> _Instructions to follow_: The expected output is each line in the data below that includes the string "which".

> _Data supplied_:
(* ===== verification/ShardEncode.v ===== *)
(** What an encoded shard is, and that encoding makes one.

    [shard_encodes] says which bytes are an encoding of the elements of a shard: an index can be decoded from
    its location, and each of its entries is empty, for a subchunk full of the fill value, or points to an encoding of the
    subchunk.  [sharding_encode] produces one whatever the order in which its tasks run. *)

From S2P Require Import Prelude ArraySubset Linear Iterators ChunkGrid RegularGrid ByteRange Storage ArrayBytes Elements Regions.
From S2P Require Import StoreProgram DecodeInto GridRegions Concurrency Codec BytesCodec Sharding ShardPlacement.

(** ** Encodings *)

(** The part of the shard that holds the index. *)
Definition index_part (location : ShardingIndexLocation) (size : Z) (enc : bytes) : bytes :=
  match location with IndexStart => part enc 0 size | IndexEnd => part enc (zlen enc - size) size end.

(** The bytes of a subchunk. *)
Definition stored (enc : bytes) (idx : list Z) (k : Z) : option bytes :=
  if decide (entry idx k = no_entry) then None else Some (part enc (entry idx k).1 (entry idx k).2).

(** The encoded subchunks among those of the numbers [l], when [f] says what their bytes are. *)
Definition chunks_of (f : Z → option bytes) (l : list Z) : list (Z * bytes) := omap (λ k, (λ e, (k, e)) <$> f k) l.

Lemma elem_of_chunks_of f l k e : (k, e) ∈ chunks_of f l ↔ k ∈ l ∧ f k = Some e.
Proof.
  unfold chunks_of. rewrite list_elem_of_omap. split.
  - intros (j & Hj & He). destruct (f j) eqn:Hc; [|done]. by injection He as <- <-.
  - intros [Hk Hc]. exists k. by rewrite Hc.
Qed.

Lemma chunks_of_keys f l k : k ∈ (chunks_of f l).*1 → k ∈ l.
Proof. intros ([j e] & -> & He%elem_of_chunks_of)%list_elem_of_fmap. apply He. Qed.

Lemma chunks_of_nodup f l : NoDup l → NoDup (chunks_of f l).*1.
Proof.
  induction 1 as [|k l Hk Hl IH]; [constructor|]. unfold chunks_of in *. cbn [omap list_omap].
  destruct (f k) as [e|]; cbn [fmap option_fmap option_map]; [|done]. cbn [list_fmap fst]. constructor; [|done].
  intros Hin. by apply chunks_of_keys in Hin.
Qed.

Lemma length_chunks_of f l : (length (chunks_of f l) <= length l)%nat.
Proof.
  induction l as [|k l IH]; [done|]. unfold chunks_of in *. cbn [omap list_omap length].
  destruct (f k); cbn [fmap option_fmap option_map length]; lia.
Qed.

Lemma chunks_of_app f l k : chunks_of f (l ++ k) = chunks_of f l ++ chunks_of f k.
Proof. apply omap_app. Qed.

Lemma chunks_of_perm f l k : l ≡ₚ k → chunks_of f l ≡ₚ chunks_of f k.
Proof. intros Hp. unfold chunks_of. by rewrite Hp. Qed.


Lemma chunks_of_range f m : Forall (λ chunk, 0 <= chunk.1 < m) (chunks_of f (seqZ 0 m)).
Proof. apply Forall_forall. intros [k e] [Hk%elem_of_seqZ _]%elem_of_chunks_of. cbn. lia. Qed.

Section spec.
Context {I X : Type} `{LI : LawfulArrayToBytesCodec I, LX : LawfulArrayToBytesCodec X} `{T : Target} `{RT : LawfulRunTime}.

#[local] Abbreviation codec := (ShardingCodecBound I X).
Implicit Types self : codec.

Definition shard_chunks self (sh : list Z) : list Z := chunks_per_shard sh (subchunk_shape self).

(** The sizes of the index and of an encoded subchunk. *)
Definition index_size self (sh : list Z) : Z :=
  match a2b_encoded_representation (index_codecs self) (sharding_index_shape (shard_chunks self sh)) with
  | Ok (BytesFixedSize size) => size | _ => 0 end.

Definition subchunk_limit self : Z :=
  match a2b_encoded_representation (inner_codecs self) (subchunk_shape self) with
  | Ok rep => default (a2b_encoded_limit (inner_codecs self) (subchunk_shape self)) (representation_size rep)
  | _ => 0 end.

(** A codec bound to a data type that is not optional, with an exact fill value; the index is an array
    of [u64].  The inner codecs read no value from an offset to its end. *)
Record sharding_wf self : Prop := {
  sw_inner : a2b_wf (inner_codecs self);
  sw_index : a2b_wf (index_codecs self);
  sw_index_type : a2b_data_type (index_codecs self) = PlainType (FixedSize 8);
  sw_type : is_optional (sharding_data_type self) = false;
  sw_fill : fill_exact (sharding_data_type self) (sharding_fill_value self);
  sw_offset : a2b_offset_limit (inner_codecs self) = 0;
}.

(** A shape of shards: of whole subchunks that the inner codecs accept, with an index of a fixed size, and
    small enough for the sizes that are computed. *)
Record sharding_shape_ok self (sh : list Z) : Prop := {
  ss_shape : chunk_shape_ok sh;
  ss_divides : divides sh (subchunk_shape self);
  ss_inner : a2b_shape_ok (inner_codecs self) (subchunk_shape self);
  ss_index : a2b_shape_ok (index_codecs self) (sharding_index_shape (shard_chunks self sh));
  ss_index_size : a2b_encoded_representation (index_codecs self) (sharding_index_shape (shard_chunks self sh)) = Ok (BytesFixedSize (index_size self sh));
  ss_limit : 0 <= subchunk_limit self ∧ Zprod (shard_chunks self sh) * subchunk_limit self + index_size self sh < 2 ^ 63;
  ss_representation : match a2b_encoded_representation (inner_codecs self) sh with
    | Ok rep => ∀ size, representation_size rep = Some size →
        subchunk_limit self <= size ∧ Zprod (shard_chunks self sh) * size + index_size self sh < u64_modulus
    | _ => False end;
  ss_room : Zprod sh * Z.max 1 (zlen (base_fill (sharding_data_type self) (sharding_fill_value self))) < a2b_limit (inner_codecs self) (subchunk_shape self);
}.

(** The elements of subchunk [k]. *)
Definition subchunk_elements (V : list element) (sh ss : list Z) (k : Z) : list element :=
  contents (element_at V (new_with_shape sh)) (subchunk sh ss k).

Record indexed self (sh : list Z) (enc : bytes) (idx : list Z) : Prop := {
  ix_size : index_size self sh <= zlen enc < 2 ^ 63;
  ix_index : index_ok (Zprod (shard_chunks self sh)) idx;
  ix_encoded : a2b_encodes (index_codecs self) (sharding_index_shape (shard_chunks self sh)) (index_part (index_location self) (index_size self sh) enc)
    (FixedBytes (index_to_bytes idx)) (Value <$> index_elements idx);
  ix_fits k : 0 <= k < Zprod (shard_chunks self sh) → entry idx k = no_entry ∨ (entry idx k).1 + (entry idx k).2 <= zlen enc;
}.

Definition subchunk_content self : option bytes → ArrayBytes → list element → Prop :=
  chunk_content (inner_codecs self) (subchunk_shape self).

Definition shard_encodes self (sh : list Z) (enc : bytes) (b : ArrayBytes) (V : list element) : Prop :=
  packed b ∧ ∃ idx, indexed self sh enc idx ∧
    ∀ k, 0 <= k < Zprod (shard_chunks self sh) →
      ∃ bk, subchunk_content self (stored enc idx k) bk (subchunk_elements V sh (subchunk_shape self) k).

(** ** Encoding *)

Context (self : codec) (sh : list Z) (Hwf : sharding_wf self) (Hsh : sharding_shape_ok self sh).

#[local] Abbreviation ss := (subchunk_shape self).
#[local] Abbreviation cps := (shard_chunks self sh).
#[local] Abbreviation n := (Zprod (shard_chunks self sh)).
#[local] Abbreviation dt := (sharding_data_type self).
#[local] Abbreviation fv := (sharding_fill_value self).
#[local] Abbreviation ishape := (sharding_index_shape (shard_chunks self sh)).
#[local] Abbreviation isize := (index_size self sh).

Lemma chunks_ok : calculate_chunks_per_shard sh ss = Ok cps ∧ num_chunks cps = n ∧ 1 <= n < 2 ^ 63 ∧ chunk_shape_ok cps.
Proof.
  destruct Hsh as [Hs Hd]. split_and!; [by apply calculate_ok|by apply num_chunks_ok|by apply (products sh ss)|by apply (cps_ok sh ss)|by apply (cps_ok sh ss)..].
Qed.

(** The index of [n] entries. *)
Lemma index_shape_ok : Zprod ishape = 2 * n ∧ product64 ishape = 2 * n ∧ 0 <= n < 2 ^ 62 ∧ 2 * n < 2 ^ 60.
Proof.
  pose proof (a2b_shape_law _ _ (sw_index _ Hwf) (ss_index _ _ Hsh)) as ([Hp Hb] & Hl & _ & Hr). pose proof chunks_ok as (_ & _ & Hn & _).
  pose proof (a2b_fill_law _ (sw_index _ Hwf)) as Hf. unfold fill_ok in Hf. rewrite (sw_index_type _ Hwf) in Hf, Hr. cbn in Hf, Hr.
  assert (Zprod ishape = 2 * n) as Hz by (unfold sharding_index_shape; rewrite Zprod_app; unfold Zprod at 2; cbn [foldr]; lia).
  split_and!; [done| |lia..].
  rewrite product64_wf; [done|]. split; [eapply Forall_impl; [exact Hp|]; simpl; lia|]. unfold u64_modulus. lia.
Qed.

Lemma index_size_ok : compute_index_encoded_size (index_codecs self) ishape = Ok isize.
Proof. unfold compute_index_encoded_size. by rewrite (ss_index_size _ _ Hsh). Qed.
==
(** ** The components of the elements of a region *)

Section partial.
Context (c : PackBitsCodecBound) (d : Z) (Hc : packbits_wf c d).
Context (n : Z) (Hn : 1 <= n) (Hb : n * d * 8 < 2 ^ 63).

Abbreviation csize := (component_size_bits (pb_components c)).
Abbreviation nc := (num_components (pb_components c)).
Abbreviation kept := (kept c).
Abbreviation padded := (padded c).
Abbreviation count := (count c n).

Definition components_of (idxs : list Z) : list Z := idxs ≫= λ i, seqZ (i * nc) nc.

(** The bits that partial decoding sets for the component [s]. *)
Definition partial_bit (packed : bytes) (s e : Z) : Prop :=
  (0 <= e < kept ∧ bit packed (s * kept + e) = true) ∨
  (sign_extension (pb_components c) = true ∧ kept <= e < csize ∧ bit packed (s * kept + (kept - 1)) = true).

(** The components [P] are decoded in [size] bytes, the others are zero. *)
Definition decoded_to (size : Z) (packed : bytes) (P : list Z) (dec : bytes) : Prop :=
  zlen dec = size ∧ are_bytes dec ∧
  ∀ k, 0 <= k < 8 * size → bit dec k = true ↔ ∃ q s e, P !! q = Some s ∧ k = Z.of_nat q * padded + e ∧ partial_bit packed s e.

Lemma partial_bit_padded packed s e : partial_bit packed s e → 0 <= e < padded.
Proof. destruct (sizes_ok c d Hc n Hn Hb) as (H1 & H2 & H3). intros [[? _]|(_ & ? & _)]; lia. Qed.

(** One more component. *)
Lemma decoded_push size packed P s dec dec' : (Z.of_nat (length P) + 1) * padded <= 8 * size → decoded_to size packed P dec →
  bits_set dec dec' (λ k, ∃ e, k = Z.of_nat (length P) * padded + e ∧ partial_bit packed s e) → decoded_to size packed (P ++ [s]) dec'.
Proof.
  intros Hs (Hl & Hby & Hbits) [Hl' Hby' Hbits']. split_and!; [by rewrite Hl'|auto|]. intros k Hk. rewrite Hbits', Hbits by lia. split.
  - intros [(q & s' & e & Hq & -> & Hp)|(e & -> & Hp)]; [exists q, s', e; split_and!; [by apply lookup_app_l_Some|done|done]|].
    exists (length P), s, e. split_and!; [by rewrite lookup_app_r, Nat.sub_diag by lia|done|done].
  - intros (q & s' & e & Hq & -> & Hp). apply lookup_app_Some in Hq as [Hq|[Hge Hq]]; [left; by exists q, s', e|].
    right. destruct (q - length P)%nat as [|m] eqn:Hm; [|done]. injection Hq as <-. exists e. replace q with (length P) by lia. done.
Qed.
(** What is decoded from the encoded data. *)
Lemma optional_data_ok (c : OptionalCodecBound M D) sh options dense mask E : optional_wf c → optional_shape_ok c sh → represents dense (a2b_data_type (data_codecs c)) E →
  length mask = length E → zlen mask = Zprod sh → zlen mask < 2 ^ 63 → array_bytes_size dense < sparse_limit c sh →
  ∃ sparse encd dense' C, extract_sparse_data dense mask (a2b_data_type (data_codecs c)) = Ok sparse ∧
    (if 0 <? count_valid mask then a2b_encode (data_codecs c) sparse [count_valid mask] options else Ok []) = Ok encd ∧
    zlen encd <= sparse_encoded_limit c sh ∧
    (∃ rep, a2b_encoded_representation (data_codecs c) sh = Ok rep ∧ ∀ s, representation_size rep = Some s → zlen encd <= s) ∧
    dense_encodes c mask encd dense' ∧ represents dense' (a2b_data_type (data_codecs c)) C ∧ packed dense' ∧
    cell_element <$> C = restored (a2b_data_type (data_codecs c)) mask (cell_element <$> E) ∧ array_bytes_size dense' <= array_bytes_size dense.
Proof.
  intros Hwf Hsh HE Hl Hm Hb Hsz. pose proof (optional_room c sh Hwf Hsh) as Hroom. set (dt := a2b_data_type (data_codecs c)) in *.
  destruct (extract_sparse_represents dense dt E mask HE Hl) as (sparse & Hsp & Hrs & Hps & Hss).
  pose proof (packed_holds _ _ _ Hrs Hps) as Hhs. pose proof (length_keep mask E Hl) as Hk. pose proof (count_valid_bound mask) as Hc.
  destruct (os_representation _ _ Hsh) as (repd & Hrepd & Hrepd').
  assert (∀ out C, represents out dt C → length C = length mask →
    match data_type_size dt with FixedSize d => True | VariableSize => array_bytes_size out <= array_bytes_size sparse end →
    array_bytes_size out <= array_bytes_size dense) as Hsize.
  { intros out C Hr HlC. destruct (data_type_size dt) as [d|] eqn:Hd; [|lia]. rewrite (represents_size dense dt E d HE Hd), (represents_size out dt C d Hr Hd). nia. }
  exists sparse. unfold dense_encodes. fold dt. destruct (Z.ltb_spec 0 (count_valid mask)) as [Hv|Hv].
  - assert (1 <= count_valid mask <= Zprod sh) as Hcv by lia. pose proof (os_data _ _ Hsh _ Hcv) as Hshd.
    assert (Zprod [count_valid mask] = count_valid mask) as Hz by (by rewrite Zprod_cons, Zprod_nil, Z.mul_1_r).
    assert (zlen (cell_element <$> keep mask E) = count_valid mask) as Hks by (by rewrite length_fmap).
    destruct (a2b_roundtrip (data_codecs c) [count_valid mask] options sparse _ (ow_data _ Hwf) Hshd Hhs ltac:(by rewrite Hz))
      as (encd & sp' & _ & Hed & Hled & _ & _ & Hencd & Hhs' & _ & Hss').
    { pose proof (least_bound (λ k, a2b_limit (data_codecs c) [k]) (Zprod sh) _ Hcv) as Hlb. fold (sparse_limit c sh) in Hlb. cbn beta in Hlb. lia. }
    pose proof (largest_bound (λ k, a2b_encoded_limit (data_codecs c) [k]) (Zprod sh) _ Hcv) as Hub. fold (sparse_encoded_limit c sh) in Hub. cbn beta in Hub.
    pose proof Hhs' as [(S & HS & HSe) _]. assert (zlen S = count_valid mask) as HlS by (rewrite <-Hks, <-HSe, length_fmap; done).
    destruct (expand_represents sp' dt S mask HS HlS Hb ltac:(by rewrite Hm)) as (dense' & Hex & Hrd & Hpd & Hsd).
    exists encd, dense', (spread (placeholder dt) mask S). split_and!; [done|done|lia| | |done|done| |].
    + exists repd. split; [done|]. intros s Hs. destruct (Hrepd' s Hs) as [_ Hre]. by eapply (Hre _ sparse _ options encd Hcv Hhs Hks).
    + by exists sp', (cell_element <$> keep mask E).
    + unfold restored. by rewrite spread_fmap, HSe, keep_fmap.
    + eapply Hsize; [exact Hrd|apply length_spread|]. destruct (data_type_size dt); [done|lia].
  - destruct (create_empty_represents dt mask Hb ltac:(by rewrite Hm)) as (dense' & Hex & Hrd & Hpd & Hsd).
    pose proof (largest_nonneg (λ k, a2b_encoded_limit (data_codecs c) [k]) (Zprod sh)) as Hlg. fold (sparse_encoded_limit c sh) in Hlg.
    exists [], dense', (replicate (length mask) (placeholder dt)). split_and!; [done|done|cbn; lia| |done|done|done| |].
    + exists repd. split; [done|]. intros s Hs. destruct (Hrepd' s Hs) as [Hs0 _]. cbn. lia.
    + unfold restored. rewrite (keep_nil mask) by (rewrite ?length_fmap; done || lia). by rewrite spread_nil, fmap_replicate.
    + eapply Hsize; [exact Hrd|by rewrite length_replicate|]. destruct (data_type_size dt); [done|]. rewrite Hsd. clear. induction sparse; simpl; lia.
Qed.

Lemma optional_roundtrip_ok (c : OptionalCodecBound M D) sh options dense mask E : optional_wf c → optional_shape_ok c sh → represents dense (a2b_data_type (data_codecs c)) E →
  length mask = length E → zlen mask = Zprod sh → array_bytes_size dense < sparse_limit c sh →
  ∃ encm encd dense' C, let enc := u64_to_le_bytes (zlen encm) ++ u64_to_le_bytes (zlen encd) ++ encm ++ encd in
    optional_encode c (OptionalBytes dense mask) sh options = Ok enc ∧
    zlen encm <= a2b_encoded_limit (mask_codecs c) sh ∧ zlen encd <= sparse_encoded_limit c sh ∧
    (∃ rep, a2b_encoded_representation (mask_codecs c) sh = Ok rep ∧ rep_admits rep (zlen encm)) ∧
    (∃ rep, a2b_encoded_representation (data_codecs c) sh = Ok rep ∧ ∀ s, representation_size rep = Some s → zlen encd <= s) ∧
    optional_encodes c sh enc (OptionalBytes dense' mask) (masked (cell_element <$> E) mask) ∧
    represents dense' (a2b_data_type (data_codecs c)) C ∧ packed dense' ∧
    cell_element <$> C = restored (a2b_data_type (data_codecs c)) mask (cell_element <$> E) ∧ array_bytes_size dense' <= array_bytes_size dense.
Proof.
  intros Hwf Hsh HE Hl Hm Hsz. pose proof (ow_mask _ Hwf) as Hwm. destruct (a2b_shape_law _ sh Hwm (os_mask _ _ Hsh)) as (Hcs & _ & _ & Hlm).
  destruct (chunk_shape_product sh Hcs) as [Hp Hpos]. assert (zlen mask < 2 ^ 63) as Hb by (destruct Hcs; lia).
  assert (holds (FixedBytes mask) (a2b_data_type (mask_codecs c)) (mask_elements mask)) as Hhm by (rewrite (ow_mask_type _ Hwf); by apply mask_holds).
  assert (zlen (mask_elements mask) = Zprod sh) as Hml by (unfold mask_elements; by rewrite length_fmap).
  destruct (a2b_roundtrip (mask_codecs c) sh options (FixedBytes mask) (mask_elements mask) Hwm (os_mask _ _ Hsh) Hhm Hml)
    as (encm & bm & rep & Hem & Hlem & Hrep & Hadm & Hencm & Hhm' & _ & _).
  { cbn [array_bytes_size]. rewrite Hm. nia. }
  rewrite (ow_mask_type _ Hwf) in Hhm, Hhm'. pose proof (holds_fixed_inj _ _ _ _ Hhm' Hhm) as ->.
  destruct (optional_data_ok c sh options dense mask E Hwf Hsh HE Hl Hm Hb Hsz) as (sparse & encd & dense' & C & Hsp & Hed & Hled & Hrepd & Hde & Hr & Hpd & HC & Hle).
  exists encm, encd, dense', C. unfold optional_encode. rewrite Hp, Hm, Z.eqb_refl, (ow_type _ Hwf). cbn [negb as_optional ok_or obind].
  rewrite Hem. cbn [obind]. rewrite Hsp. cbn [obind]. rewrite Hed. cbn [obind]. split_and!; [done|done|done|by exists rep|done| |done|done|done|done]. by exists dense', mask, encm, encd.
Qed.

> _Response to this task_:
    [shard_encodes] says which bytes are an encoding of the elements of a shard: an index can be decoded from
    subchunk.  [sharding_encode] produces one whatever the order in which its tasks run. *)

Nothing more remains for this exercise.